The book tells an interesting story, depicting Hamsher and Murphy as these young fresh-out-of-film-school amateurs lucking upon this script by their unknown friend Quentin Tarantino and then riding it through Hell and back. She portrays herself as an underdog, a young person entering a grown up world, and sort of a voice of reason among lots of crazy people, so there’s a certain relatability to it.

But I think she has sort of an unintentional unreliable narrator thing going too. The way she tells it she has constant run-ins with all these idiots who work with Oliver Stone who have no idea what they’re doing and are jealous of her for no reason. But by the end of the book I started to wonder if maybe they just didn’t like her because they’ve been doing this for years and this film student keeps yelling at them that they’re idiots and they’re doing everything wrong. That could be part of why they don’t seem to adore her, maybe.

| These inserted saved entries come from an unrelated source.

(* ===== verification/Retention.v ===== *)
(** * Snapshots and retention (crates/vykar-core/src/repo/manifest.rs, src/prune.rs)

    [Manifest] is the list of snapshots a client sees; [apply_policy] and
    [apply_policy_by_label] decide which of them a prune keeps.  Times are
    seconds as [Z]; the calendar of the chrono crate, which names the hour,
    day, week, month and year of a time, is third-party code: the class
    [Calendar].  The numbered reason texts are pairs of rule and number. *)

From S2P Require Import Prelude Types.
#[local] Open Scope string_scope.
#[local] Open Scope list_scope.
#[local] Open Scope Z_scope.

(** ** Manifest *)

Record SnapshotEntry := mkSnapshot {
  snap_name : string;
  snap_id : SnapshotId;
  snap_time : Z;
  source_label : string;
  snap_label : string;
  source_paths : list string;
  hostname : string;
}.
#[export] Instance SnapshotEntry_eq_dec : EqDecision SnapshotEntry.
Proof. solve_decision. Defined.

Abbreviation Manifest := (list SnapshotEntry).

Definition find_snapshot (m : Manifest) (name : string) : option SnapshotEntry :=
  List.find (fun s => String.eqb (snap_name s) name) m.

Definition to_lower (a : ascii) : ascii :=
  let n := Ascii.nat_of_ascii a in
  if ((65 <=? n) && (n <=? 90))%nat then Ascii.ascii_of_nat (n + 32) else a.
Fixpoint eq_ignore_ascii_case (s t : string) : bool :=
  match s, t with
  | EmptyString, EmptyString => true
  | String a s', String b t' => Ascii.eqb (to_lower a) (to_lower b) && eq_ignore_ascii_case s' t'
  | _, _ => false
  end.

(** [Iterator::max_by_key]: the last of the greatest. *)
Definition latest_snapshot (m : Manifest) : option SnapshotEntry :=
  foldl (fun best s =>
    match best with
    | None => Some s
    | Some b => if snap_time b <=? snap_time s then Some s else Some b
    end) None m.

Definition resolve_snapshot (m : Manifest) (query : string) : res SnapshotEntry :=
  if eq_ignore_ascii_case query "latest" then
    ok_or (latest_snapshot m) (SnapshotNotFound "latest")
  else ok_or (find_snapshot m query) (SnapshotNotFound query).

(** [Vec::remove] at the first position with that name. *)
Fixpoint remove_snapshot (m : Manifest) (name : string) : option SnapshotEntry * Manifest :=
  match m with
  | [] => (None, [])
  | s :: m' =>
      if String.eqb (snap_name s) name then (Some s, m')
      else let '(r, m'') := remove_snapshot m' name in (r, s :: m'')
  end.

(** ** Policies *)

Record RetentionConfig := mkRetention {
  keep_within : option string;
  keep_last : option nat;
  keep_hourly : option nat;
  keep_daily : option nat;
  keep_weekly : option nat;
  keep_monthly : option nat;
  keep_yearly : option nat;
}.

Definition is_some {A} (o : option A) : bool := match o with Some _ => true | None => false end.

Definition has_any_rule (p : RetentionConfig) : bool :=
  is_some (keep_within p) || is_some (keep_last p) || is_some (keep_hourly p)
  || is_some (keep_daily p) || is_some (keep_weekly p) || is_some (keep_monthly p)
  || is_some (keep_yearly p).

(** *** Durations *)

Definition i64_ok (z : Z) : bool := (- 2 ^ 63 <=? z) && (z <? 2 ^ 63).

(** [str::parse::<i64>]: an optional sign, at least one digit, in range. *)
Definition parse_i64 (s : string) : option Z :=
  let '(neg, digits) :=
    match s with
    | String "-" s' => (true, s')
    | String "+" s' => (false, s')
    | _ => (false, s)
    end in
  match digits with
  | EmptyString => None
  | _ =>
      n ← parse_digits 0 digits;
      let z := if neg : bool then - n else n in
      if i64_ok z then Some z else None
  end.

(** [str::trim] on ASCII white space. *)
Definition is_space (a : ascii) : bool :=
  let n := Ascii.nat_of_ascii a in (n =? 32)%nat || ((9 <=? n) && (n <=? 13))%nat.
Fixpoint trim_left (s : string) : string :=
  match s with
  | String a s' => if is_space a then trim_left s' else s
  | EmptyString => EmptyString
  end.
Fixpoint trim_right (s : string) : string :=
  match s with
  | EmptyString => EmptyString
  | String a s' =>
      match trim_right s' with
      | EmptyString => if is_space a then EmptyString else String a EmptyString
      | t => String a t
      end
  end.
Definition trim (s : string) : string := trim_right (trim_left s).

(** The leading digits and the rest. *)
Fixpoint span_digits (s : string) : string * string :=
  match s with
  | String a s' =>
      if is_digit a then let '(d, r) := span_digits s' in (String a d, r) else (EmptyString, s)
  | EmptyString => (EmptyString, EmptyString)
  end.

(** [chrono::Duration]s in seconds: the constructors panic outside the range
    of i64 milliseconds, which is the error [overflow]. *)
Definition overflow : VykarError := Other "panic: TimeDelta out of bounds".
Definition duration_secs (secs : Z) : res Z :=
  if Z.abs (secs * 1000) <? 2 ^ 63 then Ok secs else Err overflow.
Definition i64_wrap (z : Z) : Z := (z + 2 ^ 63) mod 2 ^ 64 - 2 ^ 63.

Definition parse_timespan (s0 : string) : res Z :=
  let s := trim s0 in
  if String.eqb s "" then Err (ConfigError "empty duration string")
  else
    match parse_i64 s with
    | Some n => duration_secs (n * 86400)
    | None =>
        match span_digits s with
        | (_, EmptyString) => Err (ConfigError "invalid duration")
        | (num_str, suffix) =>
            n ← ok_or (parse_i64 num_str) (ConfigError "invalid duration number");
            if String.eqb suffix "h" || String.eqb suffix "H" then duration_secs (n * 3600)
            else if String.eqb suffix "d" || String.eqb suffix "D" then duration_secs (n * 86400)
            else if String.eqb suffix "w" || String.eqb suffix "W" then duration_secs (n * 604800)
            else if String.eqb suffix "m" || String.eqb suffix "M" then
              duration_secs (i64_wrap (n * 30) * 86400)
            else if String.eqb suffix "y" || String.eqb suffix "Y" then
              duration_secs (i64_wrap (n * 365) * 86400)
            else Err (ConfigError "unknown duration suffix")
        end
    end.

(** *** Buckets *)

Class Calendar := {
  cal_year : Z -> Z;
  cal_ordinal : Z -> Z;
  cal_hour : Z -> Z;
  cal_iso_year : Z -> Z;
  cal_iso_week : Z -> Z;
  cal_month : Z -> Z;
}.

(** A calendar of 360-day years, for the witnesses. *)
#[export] Instance toy_calendar : Calendar := {|
  cal_year := fun t => t / (360 * 86400);
  cal_ordinal := fun t => t / 86400 mod 360;
  cal_hour := fun t => t / 3600 mod 24;
  cal_iso_year := fun t => t / (357 * 86400);
  cal_iso_week := fun t => t / 604800 mod 51;
  cal_month := fun t => t / (30 * 86400) mod 12;
|}.

Definition reason : Type := string * Z.

Inductive PruneDecision := Keep (reasons : list reason) | Prune.

Record PruneEntry := mkPruneEntry {
  pe_name : string;
  pe_time : Z;
  pe_decision : PruneDecision;
}.

(** The two collections the rules fill. *)
Record kept_state := mkKept { kept : gset nat; reasons : gmap nat (list reason) }.

(** [reasons.entry(idx).or_default().push(r)]. *)
Definition push_reason (idx : nat) (r : reason) (m : gmap nat (list reason)) : gmap nat (list reason) :=
  <[idx := default [] (m !! idx) ++ [r]]> m.

Definition keep_idx (idx : nat) (r : reason) (st : kept_state) : kept_state :=
  mkKept ({[idx]} ∪ kept st) (push_reason idx r (reasons st)).

Definition time_at (times : list Z) (idx : nat) : Z := nth idx times 0.

Section Buckets.
Context {K : Type} `{Countable K} (times : list Z) (max_buckets : nat) (key_fn : Z -> K) (rule : string).

(** The loop of [apply_bucket_rule] with its early exit. *)
Fixpoint bucket_loop (indices : list nat) (seen : gset K) (kept_count : nat) (st : kept_state) : kept_state :=
  match indices with
  | [] => st
  | idx :: rest =>
      let bucket := key_fn (time_at times idx) in
      if decide (bucket ∈ seen) then bucket_loop rest seen kept_count st
      else
        let seen := {[bucket]} ∪ seen in
        let '(st, kept_count) :=
          if decide (idx ∈ kept st) then
            (mkKept (kept st) (push_reason idx (rule, Z.of_nat kept_count + 1) (reasons st)),
             S kept_count)
          else if (kept_count <? max_buckets)%nat then
            (keep_idx idx (rule, Z.of_nat kept_count + 1) st, S kept_count)
          else (st, kept_count) in
        if (max_buckets <=? kept_count)%nat then st else bucket_loop rest seen kept_count st
  end.

Definition apply_bucket_rule (indices : list nat) (st : kept_state) : kept_state :=
  bucket_loop indices ∅ 0 st.

(** Specification: the first index of every bucket, in order. *)
Fixpoint bucket_firsts (indices : list nat) (seen : gset K) : list nat :=
  match indices with
  | [] => []
  | idx :: rest =>
      let bucket := key_fn (time_at times idx) in
      if decide (bucket ∈ seen) then bucket_firsts rest seen
      else idx :: bucket_firsts rest ({[bucket]} ∪ seen)
  end.

Lemma bucket_loop_kept indices seen kc st :
  (kc < max_buckets)%nat ->
  kept (bucket_loop indices seen kc st) =
    kept st ∪ list_to_set (take (max_buckets - kc) (bucket_firsts indices seen)).
Proof.
  revert seen kc st. induction indices as [|idx rest IH]; intros seen kc st Hkc; simpl.
  { rewrite take_nil. set_solver. }
  destruct (decide (key_fn (time_at times idx) ∈ seen)) as [|Hns]; [by apply IH|].
  replace (max_buckets - kc)%nat with (S (max_buckets - S kc)) by lia. simpl.
  destruct (decide (idx ∈ kept st)) as [Hk|Hk].
  - destruct (Nat.leb_spec max_buckets (S kc)).
    + replace (max_buckets - S kc)%nat with 0%nat by lia. simpl. set_solver.
    + rewrite IH by lia. simpl. set_solver.
  - destruct (Nat.ltb_spec kc max_buckets); [|lia].
    destruct (Nat.leb_spec max_buckets (S kc)).
    + replace (max_buckets - S kc)%nat with 0%nat by lia. simpl. set_solver.
    + rewrite IH by lia. simpl. set_solver.
Qed.

Lemma apply_bucket_rule_kept indices st :
  kept (apply_bucket_rule indices st) =
    kept st ∪ list_to_set (take max_buckets (bucket_firsts indices ∅)).
Proof.
  unfold apply_bucket_rule. destruct (decide (max_buckets = 0)%nat) as [E|].
  - destruct indices as [|idx rest]; simpl; [rewrite take_nil; set_solver|].
    rewrite decide_False by set_solver. rewrite E. simpl. destruct (decide _); simpl; set_solver.
  - rewrite bucket_loop_kept by lia. by rewrite Nat.sub_0_r.
Qed.
End Buckets.

(** ** The policy *)

(** Indices, newest first; the sort is stable. *)
Definition newest_first (snaps : list SnapshotEntry) : list nat :=
  let times := snap_time <$> snaps in
  sort_by (fun a b => time_at times b <=? time_at times a) (seq 0 (length snaps)).

Definition within_loop (times : list Z) (cutoff : Z) (indices : list nat) (st : kept_state) : kept_state :=
  foldl (fun st idx =>
    if cutoff <=? time_at times idx then keep_idx idx ("within", 0) st else st) st indices.

(** The loop over [indices.iter().enumerate()] from position [i]. *)
Fixpoint last_loop (n i : nat) (indices : list nat) (st : kept_state) : kept_state :=
  match indices with
  | [] => st
  | idx :: rest =>
      if (n <=? i)%nat then st
      else last_loop n (S i) rest (keep_idx idx ("last", Z.of_nat i + 1) st)
  end.

Section Policy.
Context `{Calendar}.

Definition hourly_key (t : Z) : Z * Z * Z := (cal_year t, cal_ordinal t, cal_hour t).
Definition daily_key (t : Z) : Z * Z := (cal_year t, cal_ordinal t).
Definition weekly_key (t : Z) : Z * Z := (cal_iso_year t, cal_iso_week t).
Definition monthly_key (t : Z) : Z * Z := (cal_year t, cal_month t).
Definition yearly_key (t : Z) : Z := cal_year t.

Definition optional {A} (o : option A) (f : A -> kept_state -> kept_state) (st : kept_state) : kept_state :=
  match o with Some a => f a st | None => st end.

This 1997 LA Times article archived on Don Murphy’s websight seems to support that theory:

Stone says that Marshall and his agents advised him to pay out Hamsher and Murphy’s contract and not involve them in the film. “Instead, I made you as much a part of the process as I could. I cannot tell you the time and energy I spent dealing with the complaints of the department heads about your meddling in their affairs. . . . Any established director would long before have asked you to leave the set. I resisted that.”

Stone seems most upset by Hamsher’s dismissive account of his production team, saying, “When you’ve produced {as many} complex pictures as we have . . . then you might be able to pass judgment on others’ methods. Till then I would have the modesty to keep my mouth shut and my eyes open.”

I wonder if some of the facts might be off, too. There’s this story about the deleted “Hun brothers” scene that says that Tarantino wrote it for a pair of twin bodybuilders who were going to fund the movie so they could get their SAG cards. But of course the characters are obviously based on the Barbarian Brothers, who played them in the unused scene, and had been making movies since 1983. In fact, NBK was their last movie, not the one that got their foot in the door. Later in the book the scene is mentioned again in a letter from Murphy to Premiere. There he claims that Roger Avary “wrote the [unfilmed] bodybuilder scene in NBK,” which contradicts the reality that the scene exists as an extra on the DVDs and blu-rays of the movie. In my opinion it was filmed.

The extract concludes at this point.